I can honestly say that living with the thought of an unexpected pregnancy was infinitely easier than living through a miscarriage, and however scared I was at the thought of having a baby with that man, nothing could have prepared me for the sorrow or horror of losing a pregnancy. I sat in a bathroom stall for several hours staring mortality smack in the face, unable to scream or yelp or cry out loud. My body felt like a demon, at one moment growing life, at another moment taking it away. I remember thinking that it couldn’t be real, and at the same time feeling that nothing in my life had ever been so real.

It took several months for me to be able to talk about what had happened, and by the time I told my boyfriend about it I had already made the decision to move out and move on. I cut off all my hair, found a new job, moved into my own apartment and purposefully started living my life differently. I can’t say that all of the decisions I made in the year afterward were very good or very wise decisions, and many of my friends could tell wild stories about Heather going off the deep end, but I don’t regret having made the decision to make a change.

In these last few weeks and days of this pregnancy I don’t know how much time or energy I am going to have to update this website. I had originally written about the miscarriage several months ago, but I didn’t know whether or not I wanted to publish what I had written because sometimes I feel like I’m being so goddamn dramatic.

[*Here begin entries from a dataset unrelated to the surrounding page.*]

(** One update with step [t] lowers the sum of squared residuals by at least
    [(2t/m)] times the squared norm of [X^T e], provided [2 t |X|^2 <= m]. *)
Lemma sq_error_descent (n : nat) (rows : list (list R)) (w ys : list R)
  (t : R) :
  Forall (fun r => length r = n) rows ->
  length rows = length ys ->
  length w = n ->
  (0 < length rows)%nat ->
  0 <= t ->
  2 * t * frobenius rows <= INR (length rows) ->
  let e := residuals rows w ys in
  let v := xt_times n rows e in
  sq_error rows (zip_with Rminus w
                   (map (fun x => t * x) (grad_vec n rows w ys))) ys
  <= sq_error rows w ys - 2 * t / INR (length rows) * rdot v v.
Proof.
  intros Hwf Hm Hw Hpos Ht Hsmall e v.
  assert (HM : 0 < INR (length rows)) by (apply lt_0_INR; exact Hpos).
  set (M := INR (length rows)) in *.
  unfold sq_error.
  rewrite residuals_update
    by (rewrite ?length_grad_vec; assumption).
  fold e.
  rewrite rsum_sq_sub
    by (rewrite length_map; unfold e; apply length_residuals; exact Hm).
  rewrite (rdot_exchange n rows e (grad_vec n rows w ys) Hwf)
    by (unfold e; apply length_residuals; exact Hm).
  fold (xt_times n rows e). fold v.
  rewrite grad_vec_xt. fold e v. fold M.
  rewrite (rdot_comm (map (fun x => 2 / M * x) v) v), rdot_scale_r.
  assert (Hq : map (fun r => rdot r (map (fun x => 2 / M * x) v)) rows
               = map (fun x => 2 / M * x) (map (fun r => rdot r v) rows)).
  { rewrite map_map. apply map_ext. intros r. apply rdot_scale_r. }
  rewrite Hq, rsum_sq_scale.
  pose proof (rsum_sq_rows_bound rows v) as HQ.
  pose proof (rdot_self_nonneg v) as Hv.
  pose proof (frobenius_nonneg rows) as HF.
  set (Q := rsum (map (fun d => d * d) (map (fun r => rdot r v) rows))) in *.
  set (V := rdot v v) in *. set (F := frobenius rows) in *.
  set (E := rsum (map (fun d => d * d) e)).
  (* E - 2 t (2/M) V + t t (2/M)(2/M) Q <= E - (2t/M) V *)
  assert (Hk : t * t * (2 / M * (2 / M) * Q) <= 2 * t / M * V).
  { assert (H1 : t * t * (2 / M * (2 / M) * Q)
                 = (2 * t / M) * ((2 * t * Q) / M)) by (field; lra).
    rewrite H1. apply Rmult_le_compat_l.
    - apply Rmult_le_pos; [lra|]. apply Rlt_le, Rinv_0_lt_compat. exact HM.
    - apply Rmult_le_reg_r with (r := M); [exact HM|].
      unfold Rdiv. rewrite Rmult_assoc, Rinv_l, Rmult_1_r by lra.
      (* 2 t Q <= V M *)
      assert (2 * t * Q <= 2 * t * (F * V)) by (apply Rmult_le_compat_l; lra).
      nra. }
  replace (2 * t * (2 / M * V)) with (2 * (2 * t / M * V)) by (field; lra).
  lra.
Qed.

Lemma safe_rate_pos (rows : list (list R)) : 0 < safe_rate rows.
Proof.
  unfold safe_rate. destruct (Nat.eqb_spec (length rows) 0) as [H0|H0]; [lra|].
  pose proof (frobenius_nonneg rows).
  apply Rdiv_lt_0_compat; [|lra]. apply lt_0_INR. lia.
Qed.

Lemma safe_rate_small (rows : list (list R)) (t : R) :
  (0 < length rows)%nat -> 0 <= t -> t <= safe_rate rows ->
  2 * t * frobenius rows <= INR (length rows).
Proof.
  intros Hpos Ht Hle. unfold safe_rate in Hle.
  destruct (Nat.eqb_spec (length rows) 0) as [H0|H0]; [lia|].
  pose proof (frobenius_nonneg rows) as HF.
  assert (HM : 0 < INR (length rows)) by (apply lt_0_INR; exact Hpos).
  set (M := INR (length rows)) in *. set (F := frobenius rows) in *.
  assert (H1 : t * (2 * F + 1) <= M).
  { apply Rmult_le_compat_r with (r := 2 * F + 1) in Hle; [|lra].
    unfold Rdiv in Hle. rewrite Rmult_assoc, Rinv_l, Rmult_1_r in Hle by lra.
    exact Hle. }
  nra.
Qed.

Lemma weights_of_column_length (n : nat) (Wv : Tensor R) :
  is_column n Wv -> length (weights_of Wv) = n.
Proof.
  intros (wrows & -> & Hn & _). cbn [weights_of]. unfold weights, column.
  rewrite length_map. exact Hn.
Qed.

(** One update lowers the loss, by at least [(2t/m^2) |X^T e|^2]. *)
Lemma loss_descent (n : nat) (rows : list (list R)) (ys : list R) (t : R)
  (Wv : Tensor R) :
  Forall (fun r => length r = n) rows ->
  length rows = length ys ->
  is_column n Wv ->
  (0 < length rows)%nat ->
  0 <= t -> t <= safe_rate rows ->
  let v := xt_times n rows (residuals rows (weights_of Wv) ys) in
  loss_at rows ys (gd_map n rows ys t Wv)
  <= loss_at rows ys Wv
     - 2 * t / (INR (length rows) * INR (length rows)) * rdot v v.
Proof.
  intros Hwf Hm Hcol Hpos Ht Hle v. unfold loss_at.
  rewrite weights_of_gd_map by assumption.
  rewrite !mse_sq_error by exact Hm.
  assert (HM : 0 < INR (length rows)) by (apply lt_0_INR; exact Hpos).
  pose proof (sq_error_descent n rows (weights_of Wv) ys t Hwf Hm
                (weights_of_column_length n Wv Hcol) Hpos Ht
                (safe_rate_small rows t Hpos Ht Hle)) as Hd.
  cbv zeta in Hd. fold v in Hd.
  set (M := INR (length rows)) in *.
  apply Rmult_le_reg_r with (r := M); [exact HM|].
  unfold Rdiv at 1. rewrite Rmult_assoc, Rinv_l, Rmult_1_r by lra.
  replace ((sq_error rows (weights_of Wv) ys / M - 2 * t / (M * M) * rdot v v)
           * M)
    with (sq_error rows (weights_of Wv) ys - 2 * t / M * rdot v v)
    by (field; lra).
  exact Hd.
Qed.

Lemma sq_error_empty (w ys : list R) : sq_error [] w ys = 0.
Proof. reflexivity. Qed.

(** For a sufficiently small learning rate, one update does not raise the
    loss. *)
Lemma loss_nonincreasing_step (n : nat) (rows : list (list R)) (ys : list R)
  (t : R) (Wv : Tensor R) :
  Forall (fun r => length r = n) rows ->
  length rows = length ys ->
  is_column n Wv ->
  0 <= t -> t <= safe_rate rows ->
  loss_at rows ys (gd_map n rows ys t Wv) <= loss_at rows ys Wv.
Proof.
  intros Hwf Hm Hcol Ht Hle.
  destruct (Nat.eq_dec (length rows) 0%nat) as [H0|H0].
  - destruct rows; [|discriminate]. unfold loss_at.
    rewrite !mse_sq_error by exact Hm. rewrite !sq_error_empty. lra.
  - pose proof (loss_descent n rows ys t Wv Hwf Hm Hcol ltac:(lia) Ht Hle)
      as Hd. cbv zeta in Hd.
    pose proof (rdot_self_nonneg
                  (xt_times n rows (residuals rows (weights_of Wv) ys))) as Hv.
    assert (HM : 0 < INR (length rows)) by (apply lt_0_INR; lia).
    assert (0 <= 2 * t / (INR (length rows) * INR (length rows))).
    { apply Rmult_le_pos; [lra|]. apply Rlt_le, Rinv_0_lt_compat. nra. }
    nra.
Qed.

End RealFacts.

(** ** The training loop of the lab *)

Section LabRun.
Context {A : Type} `{SA : Scalar A}.

Lemma map_bget_seq {B} (f : A -> B) (v : list A) :
  map (fun j => f (nth (if length v =? 1 then 0 else j) v szero))
      (seq 0 (length v))
  = map f v.
Proof.
  destruct (Nat.eqb_spec (length v) 1) as [H1|H1].
  - destruct v as [|x [|? ?]]; try discriminate. reflexivity.
  - apply map_nth_seq.
Qed.

Lemma k_binop_scalar_vec (op : string) (f : A -> A -> A) (a : A) (v : list A) :
  k_binop op f (Scal a) (Vec v) = Ok (Vec (map (f a) v)).
Proof.
  unfold k_binop. cbn [shape_of]. rewrite shape_eqb_false by discriminate.
  unfold broadcast_shape. cbn [rev app bshape_rev tabulate bget].
  rewrite (map_bget_seq (f a)). reflexivity.
Qed.

Lemma k_binop_vec_scalar (op : string) (f : A -> A -> A) (v : list A) (b : A) :
  k_binop op f (Vec v) (Scal b) = Ok (Vec (map (fun x => f x b) v)).
Proof.
  unfold k_binop. cbn [shape_of]. rewrite shape_eqb_false by discriminate.
  unfold broadcast_shape. cbn [rev app bshape_rev tabulate bget].
  rewrite (map_bget_seq (fun x => f x b)). reflexivity.
Qed.

Lemma k_binop_scalars (op : string) (f : A -> A -> A) (a b : A) :
  k_binop op f (Scal a) (Scal b) = Ok (Scal (f a b)).
Proof. reflexivity. Qed.

Lemma length_lab_residuals (xs ys : list A) (a b : A) :
  length xs = length ys -> length (lab_residuals xs ys a b) = length xs.
Proof.
  intros Hm. unfold lab_residuals, lab_predictions.
  rewrite length_zip_with, length_map. lia.
Qed.

(** [Lab.loss_mse] on [m] samples: the value it returns and the runtime it
    leaves. *)
Lemma lab_loss_run_exact (X Y : ETensor A) (w0 w1 : TFVariable)
  (rt : Runtime A) (xs ys : list A) (a b : A) :
  tval X = Vec xs ->
  tval Y = Vec ys ->
  length xs = length ys ->
  vars rt !! vid w0 = Some (Scal a) ->
  vars rt !! vid w1 = Some (Scal b) ->
  Lab.loss_mse X Y w0 w1 rt
  = Ok ({| tid := 4 + next_id rt; tval := Scal (lab_mse xs ys a b) |},
        {| next_id := 5 + next_id rt;
           vars := vars rt;
           tapes := map (app (lab_loss_records X Y w0 w1 xs ys a b
                                (next_id rt)))
                        (tapes rt) |}).
Proof.
  intros HX HY Hm H0 H1.
  unfold Lab.loss_mse, bind, tf.read_value. rewrite H0, H1.
  unfold tf.mul, tf.add, tf.sub, bind, lift, emit.
  cbn [tval tid next_id vars tapes]. rewrite HX, k_binop_scalar_vec.
  cbn [tval tid next_id vars tapes]. rewrite k_binop_vec_scalar.
  cbn [tval tid next_id vars tapes]. rewrite HY.
  rewrite map_map. fold (lab_predictions xs a b).
  rewrite k_binop_same_length
    by (unfold lab_predictions; rewrite length_map; exact Hm).
  fold (lab_residuals xs ys a b).
  unfold tf.pow, tf.reduce_mean, emit. cbn [tval tid next_id vars tapes].
  unfold k_reduce_mean, k_pow, tmap, flatten, size.
  rewrite !map_map. reflexivity.
Qed.

Lemma lab_loss_run (X Y : ETensor A) (w0 w1 : TFVariable) (rt : Runtime A)
  (xs ys : list A) (a b : A) :
  tval X = Vec xs ->
  tval Y = Vec ys ->
  length xs = length ys ->
  vars rt !! vid w0 = Some (Scal a) ->
  vars rt !! vid w1 = Some (Scal b) ->
  exists l rt',
    Lab.loss_mse X Y w0 w1 rt = Ok (l, rt')
    /\ tval l = Scal (lab_mse xs ys a b)
    /\ vars rt' = vars rt
    /\ next_id rt <= next_id rt'
    /\ (tapes rt = [] -> tapes rt' = []).
Proof.
  intros HX HY Hm H0 H1.
  rewrite (lab_loss_run_exact X Y w0 w1 rt xs ys a b HX HY Hm H0 H1).
  do 2 eexists. split; [reflexivity|]. cbn [tval vars next_id tapes].
  repeat split.
  - lia.
  - intros ->. reflexivity.
Qed.

Lemma length_lab_residual_grads (xs ys : list A) (a b : A) :
  length xs = length ys ->
  length (lab_residual_grads xs ys a b) = length xs.
Proof.
  intros Hm. unfold lab_residual_grads.
  rewrite length_zip_with, !length_map, length_seq, length_lab_residuals
    by exact Hm.
  lia.
Qed.

Lemma k_reduce_to_scalar (v : list A) :
  k_reduce_to [] (Vec v) = Scal (ssum v).
Proof. reflexivity. Qed.

(** [Lab.compute_gradients]: the gradients it returns and the runtime it
    leaves. *)
Lemma lab_grad_run (X Y : ETensor A) (w0 w1 : TFVariable) (rt : Runtime A)
  (xs ys : list A) (a b : A) :
  tval X = Vec xs ->
  tval Y = Vec ys ->
  length xs = length ys ->
  vars rt !! vid w0 = Some (Scal a) ->
  vars rt !! vid w1 = Some (Scal b) ->
  tid X < next_id rt -> tid Y < next_id rt ->
  vid w0 < next_id rt -> vid w1 < next_id rt ->
  vid w0 <> vid w1 ->
  tid X <> vid w0 -> tid X <> vid w1 -> tid Y <> vid w0 -> tid Y <> vid w1 ->
  Lab.compute_gradients X Y w0 w1 rt
  = Ok ((Some {| tid := 5 + next_id rt;
                 tval := Scal (lab_ad_gradient xs ys a b).1 |},
         Some {| tid := 6 + next_id rt;
                 tval := Scal (lab_ad_gradient xs ys a b).2 |}),
        {| next_id := 7 + next_id rt;
           vars := vars rt;
           tapes := map (app (lab_loss_records X Y w0 w1 xs ys a b
                                (next_id rt)))
                        (tapes rt) |}).
Proof.
  intros HX HY Hm H0 H1 HiX HiY Hi0 Hi1 H01 HX0 HX1 HY0 HY1.
  unfold Lab.compute_gradients, bind, tf.GradientTape.
  match goal with
  | |- context [Lab.loss_mse X Y w0 w1 ?r] =>
      rewrite (lab_loss_run_exact X Y w0 w1 r xs ys a b HX HY Hm H0 H1)
  end.
  cbn [tval next_id vars tapes hd tl map].
  rewrite app_nil_r.
  unfold tf.gradients, bind, lift.
  cbn [tval tid shape_of k_fill tabulate].
  unfold lab_loss_records.
  set (i := next_id rt) in *.
  assert (Hlr : length (lab_residuals xs ys a b) = length xs)
    by (apply length_lab_residuals; exact Hm).
  (* Mean *)
  erewrite backprop_cons; cycle 1.
  { cbn [op_out]. apply lookup_singleton_eq. }
  { reflexivity. }
  { cbn [op_grad tval tid shape_of k_fill tabulate rbind size tmap].
    rewrite length_map, Hlr. reflexivity. }
  cbn [fold_left].
  (* Pow *)
  erewrite backprop_cons; cycle 1.
  { cbn [op_out]. rewrite push_lookup_eq.
    rewrite lookup_singleton_ne by lia. reflexivity. }
  { reflexivity. }
  { cbn [op_grad tval tid tmap k_pow rbind Nat.sub].
    rewrite k_binop_same_length; [reflexivity|].
    rewrite !length_map, length_seq, Hlr. reflexivity. }
  cbn [fold_left]. fold (lab_residual_grads xs ys a b).
  set (R := lab_residual_grads xs ys a b).
  assert (HR : length R = length xs)
    by (apply length_lab_residual_grads; exact Hm).
  (* Sub *)
  erewrite backprop_cons; cycle 1.
  { cbn [op_out]. rewrite push_lookup_eq, push_lookup_ne by lia.
    rewrite lookup_singleton_ne by lia. reflexivity. }
  { reflexivity. }
  { cbn [op_grad tval tid shape_of].
    rewrite k_reduce_to_same
      by (cbn [shape_of]; unfold lab_predictions;
          rewrite HR, length_map; reflexivity).
    reflexivity. }
  cbn [fold_left].
  (* AddV2 *)
  erewrite backprop_cons; cycle 1.
  { cbn [op_out]. rewrite push_lookup_ne by lia. rewrite push_lookup_eq.
    rewrite !push_lookup_ne by lia.
    rewrite lookup_singleton_ne by lia. reflexivity. }
  { reflexivity. }
  { cbn [op_grad tval tid shape_of].
    rewrite k_reduce_to_same
      by (cbn [shape_of]; rewrite HR, length_map; reflexivity).
    rewrite k_reduce_to_scalar. reflexivity. }
  cbn [fold_left].
  (* Mul *)
  erewrite backprop_cons; cycle 1.
  { cbn [op_out]. rewrite push_lookup_ne by lia. rewrite push_lookup_eq.
    rewrite !push_lookup_ne by lia.
    rewrite lookup_singleton_ne by lia. reflexivity. }
  { reflexivity. }
  { cbn [op_grad tval tid shape_of]. rewrite HX.
    rewrite k_binop_same_length by exact HR.
    rewrite k_binop_scalar_vec. cbn [rbind shape_of].
    rewrite k_reduce_to_scalar.
    rewrite k_reduce_to_same
      by (cbn [shape_of]; rewrite length_map, HR; reflexivity).
    reflexivity. }
  cbn [fold_left backprop tf.collect_all].
  match goal with
  | |- context [tf.collect ?G w0] => set (grads := G)
  end.
  assert (Hg0 : grads !! vid w0
                = Some [Scal (ssum (zip_with smul R xs))]).
  { subst grads.
    rewrite (push_lookup_ne _ (tid X) (vid w0)) by congruence.
    rewrite push_lookup_eq.
    rewrite !push_lookup_ne by (try lia; congruence).
    rewrite lookup_singleton_ne by lia. reflexivity. }
  assert (Hg1 : grads !! vid w1 = Some [Scal (ssum R)]).
  { subst grads.
    rewrite (push_lookup_ne _ (tid X) (vid w1)) by congruence.
    rewrite (push_lookup_ne _ (vid w0) (vid w1)) by congruence.
    rewrite push_lookup_eq.
    rewrite !push_lookup_ne by (try lia; congruence).
    rewrite lookup_singleton_ne by lia. reflexivity. }
  clearbody grads.
  unfold bind, tf.collect, bind, lift. rewrite Hg0, Hg1.
  cbn [add_n add_n_from]. unfold fresh, ret.
  cbn [next_id vars tapes]. reflexivity.
Qed.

But the closer I get to my due date the more I feel like I should communicate just how grateful I am that I have had a healthy and safe pregnancy. I know that my pregnancy posts have been riddled with complaints and gory descriptions and the hormonal ramblings of an unstable nitwit, but underneath all the cynical exaggeration lies a fundamental gratitude for the magnificence of this responsibility. I possess a very real appreciation for the beauty of this experience because I have lived through the pain of having had it taken away.

I also know that I am even luckier to have had such a wonderful partner to see me through the whole nine months — someone who held my forehead as I puked in the toilet, someone who was willing to forsake hours of sleep to push over my whale-like body in the middle of the night, someone who held me when I freaked out. I know that many women go through this alone or with partners who’d rather not be a part of the whole process, and I can’t thank my husband enough for gaining a whole five pounds just to make me feel better. I finally get to have his baby.